_EXTRACTED ENTRIES_
(** * A shallow embedding of [mm.c]: a segregated-fits allocator

    The allocator of [src/mm.c] keeps sixteen size-ordered explicit free
    lists whose head slots live at the start of the heap, in front of the
    prologue block.  Blocks carry boundary tags (header and footer).

    The embedding follows the C text function by function, on an LP64
    target: [__SIZEOF_POINTER__] is 8, [unsigned long] and [size_t] are
    64-bit words (a [Z] reduced modulo [2^64]), [int] is a 32-bit signed
    word (a [Z] folded into [-2^31 .. 2^31-1]).  Memory is a byte store;
    [GET] and [PUT] move eight bytes, little-endian. *)

From Stdlib Require Import ZArith List Lia Bool Permutation.
Import ListNotations.
Open Scope Z_scope.

(** ** Machine integers *)

Definition u64 (x : Z) : Z := x mod 2 ^ 64.
Definition s32 (x : Z) : Z := (x + 2 ^ 31) mod 2 ^ 32 - 2 ^ 31.

(** C truth values: [!x], and the test [if (x)]. *)
Definition lnot (x : Z) : Z := if x =? 0 then 1 else 0.
Definition truth (x : Z) : bool := negb (x =? 0).

Definition NULL : Z := 0.

(** ** Constants of [mm.c] *)

Definition ALIGNMENT : Z := 8.
Definition WSIZE : Z := 8.
Definition DSIZE : Z := 2 * WSIZE.
Definition CHUNKSIZE : Z := 2 ^ 12 + DSIZE.
Definition INITSIZE : Z := 2 ^ 7 + DSIZE.
Definition LISTSIZE : Z := 16.
Definition THRESHOLD : Z := 7.

Definition ALIGN (size : Z) : Z :=
  u64 (u64 (size + (ALIGNMENT - 1)) / ALIGNMENT * ALIGNMENT).

Definition MAX (x y : Z) : Z := if x >? y then x else y.

Definition PACK (size alloc : Z) : Z := Z.lor size alloc.

(** ** The byte store *)

Definition memory := Z -> Z.

Fixpoint load_bytes (n : nat) (m : memory) (p : Z) : Z :=
  match n with
  | O => 0
  | S n' => m p mod 256 + 256 * load_bytes n' m (p + 1)
  end.

Definition store_bytes (m : memory) (p v : Z) : memory :=
  fun a => if (p <=? a) && (a <? p + 8) then (v / 256 ^ (a - p)) mod 256
           else m a.

(** [GET(p)] and [PUT(p, val)]: the value is cast to [unsigned long]. *)
Definition GET (m : memory) (p : Z) : Z := load_bytes 8 m p.
Definition PUT (m : memory) (p val : Z) : memory := store_bytes m p (u64 val).

(** A call returns a value or faults.  The one fault of [mm.c] that the
    embedding follows is the store through the null pointer: page 0 is not
    mapped, and the program stops there. *)
Inductive outcome (A : Type) : Type :=
| Returns (a : A)
| Faults.

Arguments Returns {A} a.
Arguments Faults {A}.

(** The value of a call that returns. *)
Definition returned {A : Type} (x : option (outcome A)) : option A :=
  match x with
  | Some (Returns a) => Some a
  | _ => None
  end.

(** The memory after [n] bytes were copied from [src] to [dst]; the source
    bytes are those before the copy. *)
Definition copy_bytes (m : memory) (dst src n : Z) : memory :=
  fun a => if (dst <=? a) && (a <? dst + n) then m (src + (a - dst)) else m a.

(** [memcpy(dst, src, n)]: a copy of one byte or more to the null pointer
    faults. *)
Definition memcpy (m : memory) (dst src n : Z) : outcome memory :=
  if (dst =? NULL) && (n >? 0) then Faults
  else Returns (copy_bytes m dst src n).

Definition GET_SIZE (m : memory) (p : Z) : Z := Z.land (GET m p) (u64 (Z.lnot 7)).
Definition GET_ALLOC (m : memory) (p : Z) : Z := Z.land (GET m p) 1.

Definition HDRP (bp : Z) : Z := u64 (bp - WSIZE).
Definition FTRP (m : memory) (bp : Z) : Z :=
  u64 (bp + GET_SIZE m (HDRP bp) - DSIZE).
Definition NEXT_BLKP (m : memory) (bp : Z) : Z :=
  u64 (bp + GET_SIZE m (u64 (bp - WSIZE))).
Definition PREV_BLKP (m : memory) (bp : Z) : Z :=
  u64 (bp - GET_SIZE m (u64 (bp - DSIZE))).

Definition PRED_BLKP (m : memory) (bp : Z) : Z := GET m bp.
Definition SUCC_BLKP (m : memory) (bp : Z) : Z := GET m (u64 (bp + WSIZE)).

(** ** The allocator state

    [heap_ptr] is the global of [mm.c]; the other three fields are the
    heap region behind [mem_sbrk]. *)

Record state := mkState {
  mem : memory;
  heap_ptr : Z;
  mem_heap : Z;
  mem_brk : Z;
  mem_max_addr : Z
}.

Definition set_mem (s : state) (m : memory) : state :=
  mkState m (heap_ptr s) (mem_heap s) (mem_brk s) (mem_max_addr s).

Definition set_heap_ptr (s : state) (p : Z) : state :=
  mkState (mem s) p (mem_heap s) (mem_brk s) (mem_max_addr s).

Definition put (s : state) (p val : Z) : state := set_mem s (PUT (mem s) p val).

(** Modelled from the spec: the heap-region accessor ([memlib.c] is not part
    of the sources).  [grow(extra_bytes)] extends the heap by exactly
    [extra_bytes] and returns the first byte of the new space, or fails;
    the failure value is the [(void * )-1] that [mm.c] tests for. *)
Definition SBRK_FAIL : Z := u64 (-1).

Definition mem_sbrk (s : state) (incr : Z) : state * Z :=
  if mem_brk s + incr >? mem_max_addr s then (s, SBRK_FAIL)
  else (mkState (mem s) (heap_ptr s) (mem_heap s) (mem_brk s + incr)
                (mem_max_addr s), mem_brk s).

(** Modelled from the spec: [heap_bounds] and [heap_size] of the accessor. *)
Definition mem_heap_hi (s : state) : Z := u64 (mem_brk s - 1).
Definition mem_heapsize (s : state) : Z := u64 (mem_brk s - mem_heap s).

Definition freelists (s : state) (index : Z) : Z :=
  u64 (heap_ptr s - (LISTSIZE + 1 - index) * WSIZE).

(** ** Divergence

    [add_free] and the checker walk linked lists; a walk that does not end
    is [None]. *)

Definition bind {A B : Type} (x : option A) (f : A -> option B) : option B :=
  match x with Some a => f a | None => None end.

Notation "x <- c ;; k" := (bind c (fun x => k))
  (at level 61, c at next level, right associativity).
Notation "' ( x , y ) <- c ;; k" := (bind c (fun xy => let '(x, y) := xy in k))
  (at level 61, c at next level, x name, y name, right associativity).

(** ** Helper functions *)

Definition align_size (size : Z) : Z :=
  if size <=? DSIZE then 2 * DSIZE else ALIGN (u64 (size + DSIZE)).

(** The [for] loop of [index_of]; [n] bounds the doublings left. *)
Fixpoint index_of_loop (n : nat) (curr_size index size : Z) : Z :=
  if curr_size <? Z.shiftl (4 * WSIZE) (LISTSIZE - 1) then
    if curr_size >=? size then index
    else match n with
         | O => index
         | S n' => index_of_loop n' (s32 (curr_size * 2)) (index + 1) size
         end
  else index.

Definition index_of (size : Z) : Z := index_of_loop 16 (4 * WSIZE) 0 size.

(** The [while] loop of [add_free]: returns [(curr_ptr, pred_ptr)]. *)
Fixpoint add_free_walk (fuel : nat) (m : memory) (size curr_ptr pred_ptr : Z)
  : option (Z * Z) :=
  if negb (curr_ptr =? NULL) && (size >? GET_SIZE m (HDRP curr_ptr)) then
    match fuel with
    | O => None
    | S fuel' => add_free_walk fuel' m size (SUCC_BLKP m curr_ptr) curr_ptr
    end
  else Some (curr_ptr, pred_ptr).

Definition add_free (fuel : nat) (s : state) (bp size : Z) : option state :=
  let index := index_of size in
  let curr_ptr := if GET (mem s) (freelists s index) =? 0 then NULL
                  else GET (mem s) (freelists s index) in
  '(curr_ptr, pred_ptr) <- add_free_walk fuel (mem s) size curr_ptr curr_ptr ;;
  if GET (mem s) (freelists s index) =? 0 then
    let s := put s bp NULL in
    let s := put s (u64 (bp + WSIZE)) NULL in
    Some (put s (freelists s index) bp)
  else if curr_ptr =? NULL then
    let s := put s bp pred_ptr in
    let s := put s (u64 (bp + WSIZE)) NULL in
    Some (put s (u64 (pred_ptr + WSIZE)) bp)
  else if curr_ptr =? GET (mem s) (freelists s index) then
    let s := put s bp NULL in
    let s := put s (u64 (bp + WSIZE)) curr_ptr in
    let s := put s curr_ptr bp in
    Some (put s (freelists s index) bp)
  else
    let s := put s bp pred_ptr in
    let s := put s (u64 (bp + WSIZE)) curr_ptr in
    let s := put s curr_ptr bp in
    Some (put s (u64 (pred_ptr + WSIZE)) bp).

Definition pop_free (s : state) (bp : Z) : state :=
  let size := GET_SIZE (mem s) (HDRP bp) in
  let index := index_of size in
  if PRED_BLKP (mem s) bp =? NULL then
    if SUCC_BLKP (mem s) bp =? NULL then
      put s (freelists s index) 0
    else
      let s := put s (freelists s index) (SUCC_BLKP (mem s) bp) in
      put s (SUCC_BLKP (mem s) bp) NULL
  else
    if SUCC_BLKP (mem s) bp =? NULL then
      put s (u64 (PRED_BLKP (mem s) bp + WSIZE)) NULL
    else
      let s := put s (u64 (PRED_BLKP (mem s) bp + WSIZE)) (SUCC_BLKP (mem s) bp) in
      put s (SUCC_BLKP (mem s) bp) (PRED_BLKP (mem s) bp).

_WORK TASK_
The entries above hold a line with "option (outcome A))" and a later line with "bytes are those before the copy. *)". Write out exactly those lines and all lines between, nothing more.

_TASK RESPONSE_
Definition returned {A : Type} (x : option (outcome A)) : option A :=
  match x with
  | Some (Returns a) => Some a
  | _ => None
  end.

(** The memory after [n] bytes were copied from [src] to [dst]; the source
    bytes are those before the copy. *)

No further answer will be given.